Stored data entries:
(* ===== verification/ShipLog.v ===== *)
(** * ShipLog (ShipLog2.0/src)

    The older logger: a kernel plugin that collects debug output in one buffer
    ([Log], backdoor_exe.c and utils.c) and empties it to a socket or a file
    ([Net], cj_net.c), its settings ([Settings], settings.c and parser.c) and
    the menu of its configuration application ([Menu], config_app/main.c and
    menu.c).  The threads of the plugin are taken one call or one round of the
    network thread at a time. *)

From stdpp Require Import prelude strings.
From S2P Require Import Prelude Bytes CString Hoare Atoi Yaml Utf16 ImageExtract.

(** ** The log buffer (backdoor_exe.c, utils.c) *)

Class LogKernel (W : Type) := {
  ksceIoMkdir_dump : W -> W;
  (** [ksceIoOpen(LOG_FILE, ... | SCE_O_APPEND)] *)
  ksceIoOpen_log : W -> Z * W;
  ksceIoWrite : Z -> mem -> W -> W;
  ksceIoClose : Z -> W -> W;
  ksceKernelClearEventFlag : Z -> W -> W;
  ksceKernelSetEventFlag : Z -> W -> W;
}.

Module Log.
Definition BUF_SIZE : nat := 1024 * 32.
Definition SEND_OUT : Z := 2.

Record shiplog (W : Type) := Ship { buffer : mem; buf_pos : Z; kernel : W }.
Arguments Ship {W}. Arguments buffer {W}. Arguments buf_pos {W}. Arguments kernel {W}.

Section Log.
Context {W : Type} `{!LogKernel W}.
Abbreviation M := (SM (shiplog W)).

Definition klog (f : W -> W) : M unit := sm_modify (fun s => Ship (buffer s) (buf_pos s) (f (kernel s))).

Definition bufLength : M Z := sm_gets buf_pos.
Definition bufClear : M unit := sm_modify (fun s => Ship (replicate BUF_SIZE 0) 0 (kernel s)).

(** [log_write(data, length)] on the bytes *)
Definition log_write (data : mem) : M unit :=
  _ ← klog ksceIoMkdir_dump;
  fd ← (fun s => let '(fd, w) := ksceIoOpen_log (kernel s) in Done (fd, Ship (buffer s) (buf_pos s) w));
  if fd <? 0 then mret tt
  else _ ← klog (ksceIoWrite fd data); klog (ksceIoClose fd).

(** [log_write(buffer + off, n)] *)
Definition log_write_at (off n : Z) : M unit :=
  b ← sm_gets buffer; data ← sm_lift (slice b off (Z.to_nat n)); log_write data.

Definition stopSend : M unit := klog (ksceKernelClearEventFlag (Z.lnot SEND_OUT)).
Definition startSend : M unit := klog (ksceKernelSetEventFlag SEND_OUT).

(** "if the buffer is full, write it out whole and clear it" *)
Definition make_room (length : Z) : M unit :=
  pos ← sm_gets buf_pos;
  if Z.of_nat BUF_SIZE <? pos + length then
    _ ← log_write_at 0 (Z.of_nat BUF_SIZE); bufClear
  else mret tt.

(** [formatted] is what the format gives; [snprintf] cuts it to 511 bytes. *)
Definition debugHandler (formatted : mem) : M unit :=
  let buf := take 511 (until_nul formatted) in
  _ ← stopSend;
  _ ← make_room (mlen buf);
  pos ← sm_gets buf_pos; b ← sm_gets buffer;
  b ← sm_lift (blit b pos buf);
  _ ← sm_modify (fun s => Ship b (pos + mlen buf) (kernel s));
  startSend.

Definition putchar_handler (c : Z) : M Z :=
  _ ← stopSend;
  _ ← make_room 1;
  pos ← sm_gets buf_pos; b ← sm_gets buffer;
  b ← sm_lift (store8 b pos c);
  _ ← sm_modify (fun s => Ship b (pos + 1) (kernel s));
  _ ← startSend;
  mret c.

Definition shipLogBufLength : M Z := bufLength.
Definition shipLogBufClear : M unit := bufClear.
Definition shipLogDumpToDisk : M unit :=
  pos ← sm_gets buf_pos; _ ← log_write_at 0 pos; bufClear.
End Log.
End Log.
Export Log.

(** ** Standard output (backdoor_exe.c) *)

Class StdoutKernel (W : Type) := {
  continue_GetStdout : W -> Z * W;
  ksceKernelGetProcessId : W -> Z;
  ksceKernelStrncpyUserToKernel : mem -> nat -> W -> mem * W;
  (** [ksceIoOpen(fn, SCE_O_WRONLY | SCE_O_CREAT | SCE_O_APPEND, 6)] *)
  ksceIoOpen_append : mem -> W -> Z * W;
  ksceKernelCreateUserUid : Z -> Z -> W -> Z * W;
  ENTER_SYSCALL : W -> W;
  EXIT_SYSCALL : W -> W;
}.

Module Stdout.
Record stdout (W : Type) := StdoutState { __stdout_fd : Z; __stdout_ufd : Z; __stdout_upid : Z; sys : W }.
Arguments StdoutState {W}. Arguments __stdout_fd {W}. Arguments __stdout_ufd {W}.
Arguments __stdout_upid {W}. Arguments sys {W}.

Section Stdout.
Context {W : Type} `{!StdoutKernel W}.

Definition sceKernelGetStdout_patched (s : stdout W) : Z * stdout W :=
  let '(fd, w) := continue_GetStdout (ENTER_SYSCALL (sys s)) in
  let fd := if __stdout_upid s =? ksceKernelGetProcessId w then __stdout_ufd s else fd in
  (fd, StdoutState (__stdout_fd s) (__stdout_ufd s) (__stdout_upid s) (EXIT_SYSCALL w)).

(** [res] holds [res0] until it is assigned. *)
Definition shipLogToFile (res0 : Z) (out : mem) (s : stdout W) : Z * stdout W :=
  let '(fn, w) := ksceKernelStrncpyUserToKernel out 256 (ENTER_SYSCALL (sys s)) in
  let '(fd, w) := ksceIoOpen_append fn w in
  if -1 <? fd then
    let upid := ksceKernelGetProcessId w in
    let '(res, w) := ksceKernelCreateUserUid upid fd w in
    (res, StdoutState fd res upid (EXIT_SYSCALL w))
  else (res0, StdoutState fd (__stdout_ufd s) (__stdout_upid s) (EXIT_SYSCALL w)).

(** After a successful [shipLogToFile] the process that called it, and no
    other, is given the file as its standard output. *)
Lemma stdout_redirected res0 out s res s' w :
  shipLogToFile res0 out s = (res, s') -> -1 < __stdout_fd s' ->
  (sceKernelGetStdout_patched (StdoutState (__stdout_fd s') (__stdout_ufd s') (__stdout_upid s') w)).1 =
    if __stdout_upid s' =? ksceKernelGetProcessId (continue_GetStdout (ENTER_SYSCALL w)).2 then res
    else (continue_GetStdout (ENTER_SYSCALL w)).1.
Proof.
  unfold shipLogToFile, sceKernelGetStdout_patched. cbn [sys __stdout_upid __stdout_ufd].
  destruct (continue_GetStdout _) as [fd w1]. cbn [fst snd].
  destruct (ksceKernelStrncpyUserToKernel _ _ _) as [fn w2].
  destruct (ksceIoOpen_append _ _) as [fd2 w3]. destruct (Z.ltb_spec (-1) fd2).
  - destruct (ksceKernelCreateUserUid _ _ _) as [r w4]. by intros [= <- <-] _.
  - intros [= <- <-]. cbn [__stdout_fd]. lia.
Qed.
End Stdout.
End Stdout.

(** ** The network thread (cj_net.c) *)

Class ShipNet (W : Type) := {
  ksceNetSocketClose : Z -> W -> W;
  ksceNetSocket : W -> Z * W;
  ksceNetConnect : Z -> W -> Z * W;
  ksceNetSend : Z -> mem -> W -> Z * W;
  ksceKernelDelayThread : Z -> W -> W;
  ksceKernelWaitEventFlag : Z -> W -> W;
}.

Module Net.
Record netdbg := NetDbg { _dbgsock : Z; is_connected : bool; netEnable : Z; fileLog : Z }.

Section Net.
Context {W : Type} `{!LogKernel W, !ShipNet W}.
Abbreviation M := (SM (netdbg * shiplog W)).

(** a computation on the buffer, and calls of the kernel *)
Definition on_log {A} (m : SM (shiplog W) A) : M A := fun '(n, s) =>
  '(a, s) ← m s; Done (a, (n, s)).
Definition ncall_ (f : W -> W) : M unit := on_log (klog f).
Definition ncall {A} (f : W -> A * W) : M A := on_log (fun s =>
  let '(a, w) := f (kernel s) in Done (a, Ship (buffer s) (buf_pos s) w)).
Definition get_net {A} (f : netdbg -> A) : M A := sm_gets (fun s => f s.1).
Definition set_net (f : netdbg -> netdbg) : M unit := sm_modify (fun '(n, s) => (f n, s)).

Definition set_sock sock n := NetDbg sock (is_connected n) (netEnable n) (fileLog n).
Definition set_connected c n := NetDbg (_dbgsock n) c (netEnable n) (fileLog n).

(** [while (sent < bufLength()) { ... }]: every call is given the length of the
    whole buffer *)
Fixpoint send_loop (fuel : nat) (sent : Z) : M unit :=
  match fuel with
  | O => fun _ => OutOfFuel
  | S fuel' =>
      len ← on_log bufLength;
      if sent <? len then
        b ← on_log (sm_gets buffer);
        data ← sm_lift (slice b sent (Z.to_nat len));
        sock ← get_net _dbgsock;
        ret ← ncall (ksceNetSend sock data);
        fl ← get_net fileLog;
        _ ← (if negb (fl =? 0) then on_log (log_write_at sent (u32 ret)) else mret tt);
        if ret <? 0 then set_net (set_connected false)
        else send_loop fuel' (sent + ret)
      else mret tt
  end.

(** [init_netdbg]: the thread starts with no socket. *)
Definition init_netdbg (net file : Z) : netdbg := NetDbg (-1) false net file.

(** [fini_netdbg] *)
Definition fini_netdbg : M unit :=
  sock ← get_net _dbgsock;
  if negb (sock =? 0) then
    _ ← ncall_ (ksceNetSocketClose sock);
    set_net (set_sock 0)
  else mret tt.

(** The message printed when connected comes back as a call of
    [debugHandler], a call of its own here. *)
Definition net_connect : M unit :=
  en ← get_net netEnable; c ← get_net is_connected;
  if negb (en =? 0) && negb c then
    sock ← get_net _dbgsock;
    _ ← (if -1 <? sock then ncall_ (ksceNetSocketClose sock) else mret tt);
    sock ← ncall ksceNetSocket;
    _ ← set_net (set_sock sock);
    r ← ncall (ksceNetConnect sock);
    _ ← (if -1 <? r then set_net (set_connected true) else mret tt);
    ncall_ (ksceKernelDelayThread 300000)
  else mret tt.

(** one round of [while (1)] *)
Definition net_round (fuel : nat) : M unit :=
  _ ← net_connect;
  len ← on_log bufLength;
  if 0 <? len then
    c ← get_net is_connected; en ← get_net netEnable; fl ← get_net fileLog;
    _ ← (if (c : bool) && negb (en =? 0) then
           _ ← ncall_ (ksceKernelWaitEventFlag SEND_OUT);
           _ ← send_loop fuel 0;
           c ← get_net is_connected;
           if c : bool then on_log bufClear else mret tt
         else if negb (fl =? 0) && (0 <? len) then
           _ ← ncall_ (ksceKernelWaitEventFlag SEND_OUT);
           _ ← on_log (log_write_at 0 len);
           _ ← on_log bufClear;
           ncall_ (ksceKernelDelayThread 400000)
         else mret tt);
    ncall_ (ksceKernelDelayThread 100000)
  else mret tt.
End Net.
End Net.
Export Net.

(** ** Settings (settings.c, parser.c) *)

Class ShipOs (W : Type) := {
  (** text to address; [None] when it is none *)
  sceNetInetPton : mem -> option Z;
  (** address, and the array of 15 bytes it is written to *)
  sceNetInetNtop : Z -> mem -> mem;
  (** the result and the bytes read, when the file opens *)
  read_config : nat -> W -> option (Z * mem);
  write_config : mem -> W -> W;
  (** what a fresh array on the stack holds *)
  stack_array : nat -> W -> mem;
  sceIoMkdir : W -> W;
  call_shipLogDumpToDisk : W -> W;
  sceKernelDelayThread : Z -> W -> W;
  SCE_CTRL_CROSS : Z;
  SCE_CTRL_DOWN : Z;
  SCE_CTRL_UP : Z;
  SCE_CTRL_CIRCLE : Z;
}.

** Task statement **
From the entries above, write out only the lines starting at the line that holds "A := fun '(n, s) =>" and ending at the line that holds "ret ← ncall (ksceNetSend sock data);", keeping both and matching them exactly.

** Answer below **
Definition on_log {A} (m : SM (shiplog W) A) : M A := fun '(n, s) =>
  '(a, s) ← m s; Done (a, (n, s)).
Definition ncall_ (f : W -> W) : M unit := on_log (klog f).
Definition ncall {A} (f : W -> A * W) : M A := on_log (fun s =>
  let '(a, w) := f (kernel s) in Done (a, Ship (buffer s) (buf_pos s) w)).
Definition get_net {A} (f : netdbg -> A) : M A := sm_gets (fun s => f s.1).
Definition set_net (f : netdbg -> netdbg) : M unit := sm_modify (fun '(n, s) => (f n, s)).

Definition set_sock sock n := NetDbg sock (is_connected n) (netEnable n) (fileLog n).
Definition set_connected c n := NetDbg (_dbgsock n) c (netEnable n) (fileLog n).

(** [while (sent < bufLength()) { ... }]: every call is given the length of the
    whole buffer *)
Fixpoint send_loop (fuel : nat) (sent : Z) : M unit :=
  match fuel with
  | O => fun _ => OutOfFuel
  | S fuel' =>
      len ← on_log bufLength;
      if sent <? len then
        b ← on_log (sm_gets buffer);
        data ← sm_lift (slice b sent (Z.to_nat len));
        sock ← get_net _dbgsock;
        ret ← ncall (ksceNetSend sock data);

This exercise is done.